* **Your goal**:
Go through the records and report each line in which the word "Access" occurs.

* **Input data**:

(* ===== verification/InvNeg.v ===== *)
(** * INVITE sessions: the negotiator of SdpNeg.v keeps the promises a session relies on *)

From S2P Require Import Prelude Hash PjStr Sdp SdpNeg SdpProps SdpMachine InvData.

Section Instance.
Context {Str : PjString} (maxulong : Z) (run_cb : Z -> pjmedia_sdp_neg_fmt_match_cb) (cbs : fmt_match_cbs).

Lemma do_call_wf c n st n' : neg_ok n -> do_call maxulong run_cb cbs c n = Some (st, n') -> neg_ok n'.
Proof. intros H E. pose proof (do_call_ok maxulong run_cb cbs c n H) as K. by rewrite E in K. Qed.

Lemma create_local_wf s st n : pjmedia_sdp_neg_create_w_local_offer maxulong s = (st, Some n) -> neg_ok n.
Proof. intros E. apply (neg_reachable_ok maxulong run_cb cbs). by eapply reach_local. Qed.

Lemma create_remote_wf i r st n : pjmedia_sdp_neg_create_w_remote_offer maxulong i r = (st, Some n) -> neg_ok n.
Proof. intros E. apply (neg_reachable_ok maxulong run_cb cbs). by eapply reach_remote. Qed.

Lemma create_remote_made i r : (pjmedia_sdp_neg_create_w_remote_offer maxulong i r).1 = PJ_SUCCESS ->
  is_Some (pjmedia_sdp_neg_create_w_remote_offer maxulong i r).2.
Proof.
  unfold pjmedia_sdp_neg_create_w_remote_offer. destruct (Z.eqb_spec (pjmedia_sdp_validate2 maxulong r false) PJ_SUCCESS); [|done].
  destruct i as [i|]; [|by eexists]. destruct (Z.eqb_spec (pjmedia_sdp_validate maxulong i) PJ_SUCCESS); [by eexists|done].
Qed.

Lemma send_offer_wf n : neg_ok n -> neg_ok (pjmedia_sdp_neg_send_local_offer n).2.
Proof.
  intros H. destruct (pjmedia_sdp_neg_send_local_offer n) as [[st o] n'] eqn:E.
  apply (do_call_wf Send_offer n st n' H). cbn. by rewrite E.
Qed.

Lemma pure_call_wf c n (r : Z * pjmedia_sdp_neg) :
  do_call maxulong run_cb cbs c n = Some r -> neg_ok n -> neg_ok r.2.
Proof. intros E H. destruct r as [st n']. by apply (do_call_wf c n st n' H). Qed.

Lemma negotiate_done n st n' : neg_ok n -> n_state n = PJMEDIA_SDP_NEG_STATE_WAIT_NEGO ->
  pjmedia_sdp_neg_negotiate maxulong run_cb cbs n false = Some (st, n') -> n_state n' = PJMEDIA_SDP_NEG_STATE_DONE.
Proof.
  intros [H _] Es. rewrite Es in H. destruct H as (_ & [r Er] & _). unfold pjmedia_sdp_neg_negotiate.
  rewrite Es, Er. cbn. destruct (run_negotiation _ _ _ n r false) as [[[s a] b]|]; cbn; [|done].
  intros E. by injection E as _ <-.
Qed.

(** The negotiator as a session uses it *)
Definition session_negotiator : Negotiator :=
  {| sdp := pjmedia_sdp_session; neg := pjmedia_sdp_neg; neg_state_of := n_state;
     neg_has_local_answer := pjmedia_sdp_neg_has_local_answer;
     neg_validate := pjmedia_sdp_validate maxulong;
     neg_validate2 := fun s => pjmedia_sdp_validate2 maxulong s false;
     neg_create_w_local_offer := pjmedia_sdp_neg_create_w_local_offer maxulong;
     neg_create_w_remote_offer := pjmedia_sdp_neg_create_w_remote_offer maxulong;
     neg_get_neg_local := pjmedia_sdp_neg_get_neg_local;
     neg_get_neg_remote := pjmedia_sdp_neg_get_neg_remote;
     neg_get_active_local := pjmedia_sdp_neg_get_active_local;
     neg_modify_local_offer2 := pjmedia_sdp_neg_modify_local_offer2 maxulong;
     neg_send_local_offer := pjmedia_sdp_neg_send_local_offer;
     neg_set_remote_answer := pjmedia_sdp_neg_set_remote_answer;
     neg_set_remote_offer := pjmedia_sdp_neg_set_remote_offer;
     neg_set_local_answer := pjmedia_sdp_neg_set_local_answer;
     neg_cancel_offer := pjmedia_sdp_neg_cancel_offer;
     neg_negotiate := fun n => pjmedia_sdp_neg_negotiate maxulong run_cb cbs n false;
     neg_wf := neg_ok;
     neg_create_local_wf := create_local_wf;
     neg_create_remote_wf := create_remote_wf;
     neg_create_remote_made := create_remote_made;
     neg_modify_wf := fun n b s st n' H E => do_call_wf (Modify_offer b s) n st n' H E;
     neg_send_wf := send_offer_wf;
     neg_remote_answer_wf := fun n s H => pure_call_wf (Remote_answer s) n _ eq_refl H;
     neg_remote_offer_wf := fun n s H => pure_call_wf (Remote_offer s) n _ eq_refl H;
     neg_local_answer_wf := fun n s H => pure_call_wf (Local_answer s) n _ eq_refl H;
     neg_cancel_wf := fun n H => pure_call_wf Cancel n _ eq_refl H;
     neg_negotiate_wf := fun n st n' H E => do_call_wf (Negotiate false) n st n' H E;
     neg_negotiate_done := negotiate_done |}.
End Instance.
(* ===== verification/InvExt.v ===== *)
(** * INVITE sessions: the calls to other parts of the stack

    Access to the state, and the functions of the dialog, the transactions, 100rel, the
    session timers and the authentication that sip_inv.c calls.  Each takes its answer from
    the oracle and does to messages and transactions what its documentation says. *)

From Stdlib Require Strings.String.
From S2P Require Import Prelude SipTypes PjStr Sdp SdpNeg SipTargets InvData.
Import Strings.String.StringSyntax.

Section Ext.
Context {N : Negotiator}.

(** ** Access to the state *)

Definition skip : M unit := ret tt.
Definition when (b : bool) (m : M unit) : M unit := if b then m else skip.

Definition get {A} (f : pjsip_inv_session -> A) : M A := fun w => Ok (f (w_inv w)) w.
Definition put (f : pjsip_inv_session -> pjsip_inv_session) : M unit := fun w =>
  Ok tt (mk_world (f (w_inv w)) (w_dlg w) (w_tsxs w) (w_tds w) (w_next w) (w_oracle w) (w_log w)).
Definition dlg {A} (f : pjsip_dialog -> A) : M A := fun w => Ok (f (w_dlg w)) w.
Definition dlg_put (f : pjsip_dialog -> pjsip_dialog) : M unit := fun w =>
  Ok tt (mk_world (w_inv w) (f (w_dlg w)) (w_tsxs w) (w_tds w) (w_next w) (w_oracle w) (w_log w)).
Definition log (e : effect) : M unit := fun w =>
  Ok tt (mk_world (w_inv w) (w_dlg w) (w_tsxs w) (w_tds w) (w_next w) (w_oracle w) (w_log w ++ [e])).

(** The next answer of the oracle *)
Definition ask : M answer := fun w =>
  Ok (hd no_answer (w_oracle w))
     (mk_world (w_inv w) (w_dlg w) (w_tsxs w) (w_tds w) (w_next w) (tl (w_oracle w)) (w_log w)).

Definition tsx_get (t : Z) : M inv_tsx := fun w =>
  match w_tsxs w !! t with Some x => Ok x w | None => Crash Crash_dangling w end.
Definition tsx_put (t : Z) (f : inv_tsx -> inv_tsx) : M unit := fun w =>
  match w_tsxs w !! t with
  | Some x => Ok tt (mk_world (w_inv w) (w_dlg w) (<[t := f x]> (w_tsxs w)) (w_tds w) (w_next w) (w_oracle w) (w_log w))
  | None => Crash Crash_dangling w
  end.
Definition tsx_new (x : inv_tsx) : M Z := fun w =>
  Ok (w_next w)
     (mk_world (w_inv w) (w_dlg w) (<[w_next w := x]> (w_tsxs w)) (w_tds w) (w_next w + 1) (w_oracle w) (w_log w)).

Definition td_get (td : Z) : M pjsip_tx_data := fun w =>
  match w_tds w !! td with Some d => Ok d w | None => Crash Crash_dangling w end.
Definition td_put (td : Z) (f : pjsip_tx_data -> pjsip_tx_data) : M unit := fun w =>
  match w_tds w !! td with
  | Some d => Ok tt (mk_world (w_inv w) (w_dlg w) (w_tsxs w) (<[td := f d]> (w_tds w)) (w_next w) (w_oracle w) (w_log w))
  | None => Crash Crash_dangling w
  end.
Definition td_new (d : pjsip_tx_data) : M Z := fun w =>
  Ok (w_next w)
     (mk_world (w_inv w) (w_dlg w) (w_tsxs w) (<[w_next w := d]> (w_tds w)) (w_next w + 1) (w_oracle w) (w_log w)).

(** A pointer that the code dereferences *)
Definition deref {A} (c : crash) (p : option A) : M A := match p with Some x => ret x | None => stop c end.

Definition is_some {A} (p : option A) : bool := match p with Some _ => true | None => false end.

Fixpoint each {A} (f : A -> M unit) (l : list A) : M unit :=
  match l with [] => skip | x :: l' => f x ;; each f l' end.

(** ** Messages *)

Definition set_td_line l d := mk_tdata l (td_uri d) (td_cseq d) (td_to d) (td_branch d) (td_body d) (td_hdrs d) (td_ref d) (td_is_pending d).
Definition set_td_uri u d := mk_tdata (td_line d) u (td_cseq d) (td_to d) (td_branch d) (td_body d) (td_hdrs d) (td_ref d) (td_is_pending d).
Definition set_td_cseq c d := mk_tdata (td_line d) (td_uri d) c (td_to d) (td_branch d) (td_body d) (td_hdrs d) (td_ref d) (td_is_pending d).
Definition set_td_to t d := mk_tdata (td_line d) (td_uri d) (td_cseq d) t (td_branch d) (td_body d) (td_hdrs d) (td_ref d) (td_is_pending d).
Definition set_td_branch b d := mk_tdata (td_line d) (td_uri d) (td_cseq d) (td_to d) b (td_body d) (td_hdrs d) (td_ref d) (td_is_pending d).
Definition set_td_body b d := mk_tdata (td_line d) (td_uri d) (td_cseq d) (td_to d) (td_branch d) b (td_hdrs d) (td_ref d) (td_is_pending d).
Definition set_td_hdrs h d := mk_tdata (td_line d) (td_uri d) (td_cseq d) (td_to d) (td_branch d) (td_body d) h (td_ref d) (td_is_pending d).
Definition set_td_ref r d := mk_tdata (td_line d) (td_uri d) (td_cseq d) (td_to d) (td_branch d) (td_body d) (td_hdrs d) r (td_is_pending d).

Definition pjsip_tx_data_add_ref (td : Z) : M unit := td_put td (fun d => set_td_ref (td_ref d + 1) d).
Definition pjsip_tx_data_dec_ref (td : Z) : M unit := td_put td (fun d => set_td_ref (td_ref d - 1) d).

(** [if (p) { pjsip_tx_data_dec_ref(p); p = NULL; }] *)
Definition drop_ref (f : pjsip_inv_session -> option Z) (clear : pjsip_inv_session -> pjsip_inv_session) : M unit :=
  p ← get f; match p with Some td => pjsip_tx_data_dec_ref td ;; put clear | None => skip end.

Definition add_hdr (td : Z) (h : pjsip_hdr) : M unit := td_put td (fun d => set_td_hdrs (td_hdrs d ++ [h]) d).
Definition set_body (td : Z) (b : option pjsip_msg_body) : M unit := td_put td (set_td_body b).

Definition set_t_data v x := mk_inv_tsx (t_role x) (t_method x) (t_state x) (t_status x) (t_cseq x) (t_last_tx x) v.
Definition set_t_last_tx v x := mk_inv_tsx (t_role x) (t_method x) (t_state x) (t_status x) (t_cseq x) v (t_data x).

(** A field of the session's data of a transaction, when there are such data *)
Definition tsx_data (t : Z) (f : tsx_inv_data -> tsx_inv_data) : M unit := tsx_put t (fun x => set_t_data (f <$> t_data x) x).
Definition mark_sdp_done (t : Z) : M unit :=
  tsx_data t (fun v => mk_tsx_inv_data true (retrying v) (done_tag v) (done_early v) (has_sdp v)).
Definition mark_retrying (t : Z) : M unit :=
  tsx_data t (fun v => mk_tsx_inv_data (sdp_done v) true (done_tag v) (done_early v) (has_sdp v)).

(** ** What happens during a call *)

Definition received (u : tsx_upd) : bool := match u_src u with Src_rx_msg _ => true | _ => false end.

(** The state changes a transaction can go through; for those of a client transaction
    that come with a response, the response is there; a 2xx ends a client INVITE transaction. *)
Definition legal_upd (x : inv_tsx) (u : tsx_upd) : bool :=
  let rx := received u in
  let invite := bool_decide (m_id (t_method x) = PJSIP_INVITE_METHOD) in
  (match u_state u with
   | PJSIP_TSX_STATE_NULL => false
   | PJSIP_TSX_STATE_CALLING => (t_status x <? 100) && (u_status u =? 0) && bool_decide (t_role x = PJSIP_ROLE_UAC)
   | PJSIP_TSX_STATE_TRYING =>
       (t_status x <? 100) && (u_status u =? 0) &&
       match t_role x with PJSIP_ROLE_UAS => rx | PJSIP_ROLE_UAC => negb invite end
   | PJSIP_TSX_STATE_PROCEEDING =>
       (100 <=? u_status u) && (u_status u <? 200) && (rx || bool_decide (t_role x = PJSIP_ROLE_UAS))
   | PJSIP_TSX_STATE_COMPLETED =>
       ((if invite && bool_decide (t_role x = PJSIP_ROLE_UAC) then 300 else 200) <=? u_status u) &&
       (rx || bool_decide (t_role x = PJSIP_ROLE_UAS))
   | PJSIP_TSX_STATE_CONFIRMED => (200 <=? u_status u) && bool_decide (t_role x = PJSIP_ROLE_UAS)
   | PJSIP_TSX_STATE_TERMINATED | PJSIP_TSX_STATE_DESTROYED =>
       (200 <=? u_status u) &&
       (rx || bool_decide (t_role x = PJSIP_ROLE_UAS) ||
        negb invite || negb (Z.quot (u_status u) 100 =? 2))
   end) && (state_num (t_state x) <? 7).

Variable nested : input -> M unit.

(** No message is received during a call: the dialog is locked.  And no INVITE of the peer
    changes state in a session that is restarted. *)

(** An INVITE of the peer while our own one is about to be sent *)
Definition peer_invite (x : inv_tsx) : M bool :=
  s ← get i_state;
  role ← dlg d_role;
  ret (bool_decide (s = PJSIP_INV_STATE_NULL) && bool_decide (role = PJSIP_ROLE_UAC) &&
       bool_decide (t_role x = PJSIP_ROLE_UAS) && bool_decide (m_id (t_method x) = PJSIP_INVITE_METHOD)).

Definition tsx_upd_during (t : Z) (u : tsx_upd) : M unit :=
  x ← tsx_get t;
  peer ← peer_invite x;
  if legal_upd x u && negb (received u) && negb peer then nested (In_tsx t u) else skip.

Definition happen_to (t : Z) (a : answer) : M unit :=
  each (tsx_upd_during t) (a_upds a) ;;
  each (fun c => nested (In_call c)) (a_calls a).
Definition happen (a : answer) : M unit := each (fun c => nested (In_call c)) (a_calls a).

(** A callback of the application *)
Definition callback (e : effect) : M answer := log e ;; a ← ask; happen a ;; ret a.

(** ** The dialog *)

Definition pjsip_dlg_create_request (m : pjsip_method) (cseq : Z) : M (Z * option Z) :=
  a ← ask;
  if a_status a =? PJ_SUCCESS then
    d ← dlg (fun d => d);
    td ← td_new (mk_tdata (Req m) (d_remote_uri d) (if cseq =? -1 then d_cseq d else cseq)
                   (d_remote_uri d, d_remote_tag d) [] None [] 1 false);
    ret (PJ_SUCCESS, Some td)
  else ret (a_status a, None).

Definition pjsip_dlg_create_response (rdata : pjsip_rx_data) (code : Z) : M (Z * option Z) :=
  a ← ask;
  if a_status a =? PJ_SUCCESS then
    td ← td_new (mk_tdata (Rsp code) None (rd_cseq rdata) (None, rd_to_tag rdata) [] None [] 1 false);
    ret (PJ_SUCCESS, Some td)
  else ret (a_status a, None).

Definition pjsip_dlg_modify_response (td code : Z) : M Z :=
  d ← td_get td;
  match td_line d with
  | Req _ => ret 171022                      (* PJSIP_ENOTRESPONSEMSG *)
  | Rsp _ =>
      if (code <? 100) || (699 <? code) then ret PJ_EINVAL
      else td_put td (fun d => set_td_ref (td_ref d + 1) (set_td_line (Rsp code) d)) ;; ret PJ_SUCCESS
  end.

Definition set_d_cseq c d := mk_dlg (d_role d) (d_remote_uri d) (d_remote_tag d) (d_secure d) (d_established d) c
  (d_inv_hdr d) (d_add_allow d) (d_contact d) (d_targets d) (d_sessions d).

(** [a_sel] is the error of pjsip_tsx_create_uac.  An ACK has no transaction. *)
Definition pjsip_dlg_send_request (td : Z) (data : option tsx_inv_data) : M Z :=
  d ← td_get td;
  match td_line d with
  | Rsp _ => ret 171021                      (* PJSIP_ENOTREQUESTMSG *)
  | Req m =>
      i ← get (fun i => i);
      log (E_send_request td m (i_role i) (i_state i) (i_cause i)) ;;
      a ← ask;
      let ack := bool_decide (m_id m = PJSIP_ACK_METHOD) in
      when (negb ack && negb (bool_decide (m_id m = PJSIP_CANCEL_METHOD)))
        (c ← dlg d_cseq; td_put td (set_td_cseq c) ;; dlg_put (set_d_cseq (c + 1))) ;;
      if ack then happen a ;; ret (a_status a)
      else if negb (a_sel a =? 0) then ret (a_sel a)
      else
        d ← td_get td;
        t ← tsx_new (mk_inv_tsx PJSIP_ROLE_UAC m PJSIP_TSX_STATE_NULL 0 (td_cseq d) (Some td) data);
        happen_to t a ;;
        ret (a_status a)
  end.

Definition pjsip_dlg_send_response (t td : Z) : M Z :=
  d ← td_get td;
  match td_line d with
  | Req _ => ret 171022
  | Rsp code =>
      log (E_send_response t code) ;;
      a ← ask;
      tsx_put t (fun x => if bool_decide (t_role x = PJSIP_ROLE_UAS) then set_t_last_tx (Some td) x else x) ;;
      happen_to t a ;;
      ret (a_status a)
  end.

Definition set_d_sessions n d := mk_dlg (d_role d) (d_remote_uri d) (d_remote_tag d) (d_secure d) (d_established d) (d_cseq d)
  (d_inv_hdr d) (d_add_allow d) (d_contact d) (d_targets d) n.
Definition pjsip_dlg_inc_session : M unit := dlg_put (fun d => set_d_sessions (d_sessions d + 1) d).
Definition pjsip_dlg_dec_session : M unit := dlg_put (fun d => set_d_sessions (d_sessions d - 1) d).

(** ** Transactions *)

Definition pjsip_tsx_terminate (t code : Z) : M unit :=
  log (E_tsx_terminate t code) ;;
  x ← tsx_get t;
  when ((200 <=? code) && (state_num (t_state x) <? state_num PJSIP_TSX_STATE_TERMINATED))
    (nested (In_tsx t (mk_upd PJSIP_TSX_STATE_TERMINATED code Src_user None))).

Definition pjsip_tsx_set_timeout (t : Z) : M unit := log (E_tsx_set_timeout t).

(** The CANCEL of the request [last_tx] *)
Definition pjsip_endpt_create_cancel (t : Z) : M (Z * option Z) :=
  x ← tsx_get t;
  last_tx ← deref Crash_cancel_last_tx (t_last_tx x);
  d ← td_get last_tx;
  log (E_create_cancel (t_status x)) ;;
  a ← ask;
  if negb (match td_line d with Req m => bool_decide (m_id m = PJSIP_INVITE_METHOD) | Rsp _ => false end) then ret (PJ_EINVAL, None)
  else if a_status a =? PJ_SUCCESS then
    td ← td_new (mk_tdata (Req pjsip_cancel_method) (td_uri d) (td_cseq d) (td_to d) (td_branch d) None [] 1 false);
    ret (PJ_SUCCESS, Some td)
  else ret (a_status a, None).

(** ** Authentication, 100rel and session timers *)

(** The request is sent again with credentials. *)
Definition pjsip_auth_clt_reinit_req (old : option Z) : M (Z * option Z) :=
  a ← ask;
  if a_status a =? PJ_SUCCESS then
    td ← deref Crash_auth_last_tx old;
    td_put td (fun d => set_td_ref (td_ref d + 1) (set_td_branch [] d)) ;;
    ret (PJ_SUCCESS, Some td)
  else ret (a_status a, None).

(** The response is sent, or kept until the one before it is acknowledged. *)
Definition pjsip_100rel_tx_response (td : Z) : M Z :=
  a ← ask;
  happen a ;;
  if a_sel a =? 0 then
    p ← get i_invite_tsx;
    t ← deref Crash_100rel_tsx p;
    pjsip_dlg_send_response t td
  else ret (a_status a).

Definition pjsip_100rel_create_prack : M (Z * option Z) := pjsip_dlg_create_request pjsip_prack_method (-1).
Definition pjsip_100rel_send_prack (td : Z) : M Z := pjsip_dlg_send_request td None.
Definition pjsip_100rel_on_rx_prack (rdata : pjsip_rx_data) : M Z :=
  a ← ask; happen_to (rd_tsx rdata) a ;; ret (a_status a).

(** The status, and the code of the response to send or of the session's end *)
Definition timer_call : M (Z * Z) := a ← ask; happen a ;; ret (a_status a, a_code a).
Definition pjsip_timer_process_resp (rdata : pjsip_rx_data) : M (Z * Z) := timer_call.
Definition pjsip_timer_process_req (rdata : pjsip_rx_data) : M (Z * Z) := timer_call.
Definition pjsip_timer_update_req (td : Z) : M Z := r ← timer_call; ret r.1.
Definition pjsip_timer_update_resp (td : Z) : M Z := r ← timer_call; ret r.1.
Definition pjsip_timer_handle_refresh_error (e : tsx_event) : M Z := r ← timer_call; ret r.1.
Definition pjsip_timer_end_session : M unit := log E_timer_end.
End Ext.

* **Result**:
    Access to the state, and the functions of the dialog, the transactions, 100rel, the
(** ** Access to the state *)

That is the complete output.